Dia berhasil membuat jantungku berdetak tidak karuan. Aku harus berhati-hati dengan perasaan aneh ini, dan terutama harus berhati-hati menjaga hatiku agar tidak terjerumus ke dalam permainannya.

Pertama melihat wajah bad boy-nya saja sudah dapat ditebak kalau Naruto-kun itu seorang player. Saat kami memutuskan menikah saja aku tengah menaruh curiga pada Naruto-kun, mungkin saja ia sudah menyimpan banyak wanita sebagai selingkuhannya. Suatu hari akan kubongkar keburukannya itu, aku pasti bisa menemukan salah satu wanitanya di Rumah Sakit tepatnya bekerja.

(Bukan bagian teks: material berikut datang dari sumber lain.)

Lemma do_rw_read_block d lsa n buf :
  dev_ready d -> drive_loaded -> 0 <= lsa -> lsa + Z.of_nat n <= sectorCount self -> (0 < n)%nat ->
  (n * ss <= length buf)%nat ->
  exists buf' e rlen,
    do_rw kIODiskCommand_ReadAsync self (lsa * sectorSize self) [Iov buf (Z.of_nat n * sectorSize self)] d =
      Some ([Iov buf' (Z.of_nat n * sectorSize self)], e, rlen, d) /\
    length buf' = length buf /\ (Forall is_byte buf -> Forall is_byte buf') /\
    ((e = EOK /\ rlen = Z.of_nat n * sectorSize self /\ buf' = patch 0 (sectors d lsa n) buf) \/
     rlen < Z.of_nat n * sectorSize self).
Proof.
  pose proof Hdrive as [(_ & _ & _ & Hss) _ _ Hr _]. intros Hd Hld Hl Hn Hpos Hlen.
  unfold do_rw. rewrite (proj2 (Z.eqb_neq _ 0)) by lia. rewrite rw_iovs_one by (done || nia).
  rewrite Z.quot_mul, u32_small by lia.
  destruct (rw_iov_read n (Z.to_nat (Z.of_nat n * sectorSize self)) 0 buf (RwState EOK lsa 0 d)) as (k & e & Hk & He & E);
    cbn; [done|done|done|done|nia|done|].
  cbn in E. rewrite (bind_some E). cbn. eexists _, _, _. split; [done|].
  assert (k * ss <= n * ss)%nat by (apply Nat.mul_le_mono_r; lia).
  assert (Hsl : length (sectors d lsa k) = (k * ss)%nat) by (apply sectors_length; [done|lia|lia]).
  split_and!.
  - apply length_patch. lia.
  - intros Hb. apply Forall_patch; [done|]. apply sectors_bytes; [done|lia|lia].
  - destruct (decide (k = n)) as [->|Hne]; [left|right; nia].
    split_and!; [|lia|done]. rewrite (proj2 (Z.ltb_lt 0 _)) by nia. done.
Qed.
(* ===== verification/DiskCache.v ===== *)
(** * The disk cache (kern/src/diskcache)

    Blocks of all disks are kept in one cache: a hash table by disk address, an
    LRU chain, and for each block a shared/exclusive lock on its content.  All
    of this is protected by the interlock; a call drops the interlock where it
    waits for a block, for the content lock of a block, for the request object
    of its session, or for the disk.  Each function here runs under the
    interlock and stops where the call waits; a call that waits tries again
    when it is woken, and waking it at other times does no harm because every
    wait is a loop.

    This file has the operations.  DiskCacheInv.v has the hash table and the
    search for a block, DiskCacheSys.v the invariant of a cache with the calls
    that use it, DiskCacheCalls.v what each call does to it, and DiskCacheThm.v
    the transition system of all calls with its theorems. *)

From S2P Require Import Prelude Bytes ExtBit FSContainer Disk.

(** ** Data *)

Inductive DiskBlockOp := kDiskBlockOp_Idle | kDiskBlockOp_Read | kDiskBlockOp_Write.
Inductive LockMode := kLockMode_Shared | kLockMode_Exclusive.
(** A block gets a new address that no other block has, or comes into the cache. *)
Lemma chains_put b blk g n c lru hash :
  chains_ok c -> (forall x k, blocks c !! x = Some k -> key k <> key blk) ->
  isDirty blk = false -> (forall x, blocks c !! b = Some x -> isDirty x = false) ->
  n = Z.of_nat (size (<[b := blk]> (blocks c))) ->
  NoDup lru -> (forall x, x ∈ lru <-> x ∈ lruChain c /\ x <> b) ->
  length hash = 8%nat ->
  (forall i ch, hash !! i = Some ch -> NoDup ch /\
     forall x, x ∈ ch <-> x <> b /\ exists k, blocks c !! x = Some k /\ hash_index (b_sessionId k) (b_lba k) = i) ->
  chains_ok (DC (nextAvailSessionId c) g (b :: lru) (blockSize c) n (blockCapacity c)
    (dirtyBlockCount c) (alter (cons b) (hash_index (b_sessionId blk) (b_lba blk)) hash) (<[b := blk]> (blocks c)) (sessions c)).
Proof.
  intros [H1 H2 H3 H4 H5 H6 H7] Hk Hd Hb Hn Hlru Hin Hlen Hh. split; cbn.
  - constructor; [by rewrite Hin; intros [_ ?]|done].
  - intros x. rewrite elem_of_cons, Hin, H2, lookup_insert_is_Some. destruct (decide (x = b)) as [->|]; naive_solver.
  - by rewrite length_alter.
  - intros i ch Hi. destruct (decide (i = hash_index (b_sessionId blk) (b_lba blk))) as [->|Hne].
    + rewrite list_lookup_alter_eq in Hi. apply fmap_Some in Hi as (ch0 & Hi & ->). destruct (Hh _ _ Hi) as [Hnd Hc]. split.
      * constructor; [by rewrite Hc; intros [? _]|done].
      * intros x. rewrite elem_of_cons, Hc. destruct (decide (x = b)) as [->|Hx].
        { rewrite lookup_insert_eq. naive_solver. }
        rewrite lookup_insert_ne by done. naive_solver.
    + rewrite list_lookup_alter_ne in Hi by done. destruct (Hh _ _ Hi) as [Hnd Hc]. split; [done|].
      intros x. rewrite Hc. destruct (decide (x = b)) as [->|Hx]; [rewrite lookup_insert_eq|rewrite lookup_insert_ne by done]; naive_solver.
  - intros b1 b2 k1 k2 E1 E2 E.
    apply lookup_insert_Some in E1 as [[<- <-]|[? E1]]; apply lookup_insert_Some in E2 as [[<- <-]|[? E2]]; [done| | |].
    + by destruct (Hk _ _ E2).
    + by destruct (Hk _ _ E1).
    + by apply (H5 _ _ _ _ E1 E2).
  - done.
  - by rewrite dirty_count_insert.
Qed.

(** How the blocks change when the block [b] of a new address is made. *)
Inductive new_block (sid lba : Z) (c : DiskCache D) (b : blkref) : DiskBlock -> Prop :=
| nb_create : blocks c !! b = None -> new_block sid lba c b (DiskBlock_Create sid lba (blockSize c))
| nb_reuse blk : blocks c !! b = Some blk -> reusable blk = true ->
    new_block sid lba c b (set_data false (replicate (blockSize c) 0) (set_address sid lba blk)).

(** The cache but for the blocks, the chains and the counters. *)
Definition same_rest c c' : Prop :=
  nextAvailSessionId c' = nextAvailSessionId c /\ blockSize c' = blockSize c /\
  blockCapacity c' = blockCapacity c /\ sessions c' = sessions c.

Definition uncached sid lba c : Prop := forall b blk, blocks c !! b = Some blk -> key blk <> (sid, lba).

Naruto-kun adalah seorang dokter anak sekaligus pewaris Uzumaki Hospital—Rumah Sakit peninggalan keluarga ibunya, mana ada perempuan yang tak akan tergoda dengan pesona dan status mapannya itu. Aku juga kalau bukan karena ayahku yang mata duitan itu mati-matian memaksaku menikah dengannya, tentu sekarang aku tak akan terikat dalam hubungan pernikahan ini.

Bagaimanapun aku ini masih pelajar, dan masih ingin bebas bermain bersama teman-temanku yang seusia, bukannya terjebak dengan lelaki dewasa yang mesum. Bisa dikatakan Naruto dan kemesumannya yang membuatku harus menikah muda dengannya.

Jika ada yang mau mendengar ceritaku lagi, mungkin nanti akan kuceritakan bagaimana gadis lugu sepertiku bisa menyandang status Namikaze, ini bukan karena aku lho yang mesum, ku-te-kan-kan: Aku tidak mesum! Naruto-kun tuh, yang mesumnya tingkat dewa. Titik.

Bye … Bye …


A.N = Pakai POV orang pertama ternyata ribet juga, mungkin ada narasi yang belibet, harap maklum masih belajar menulis.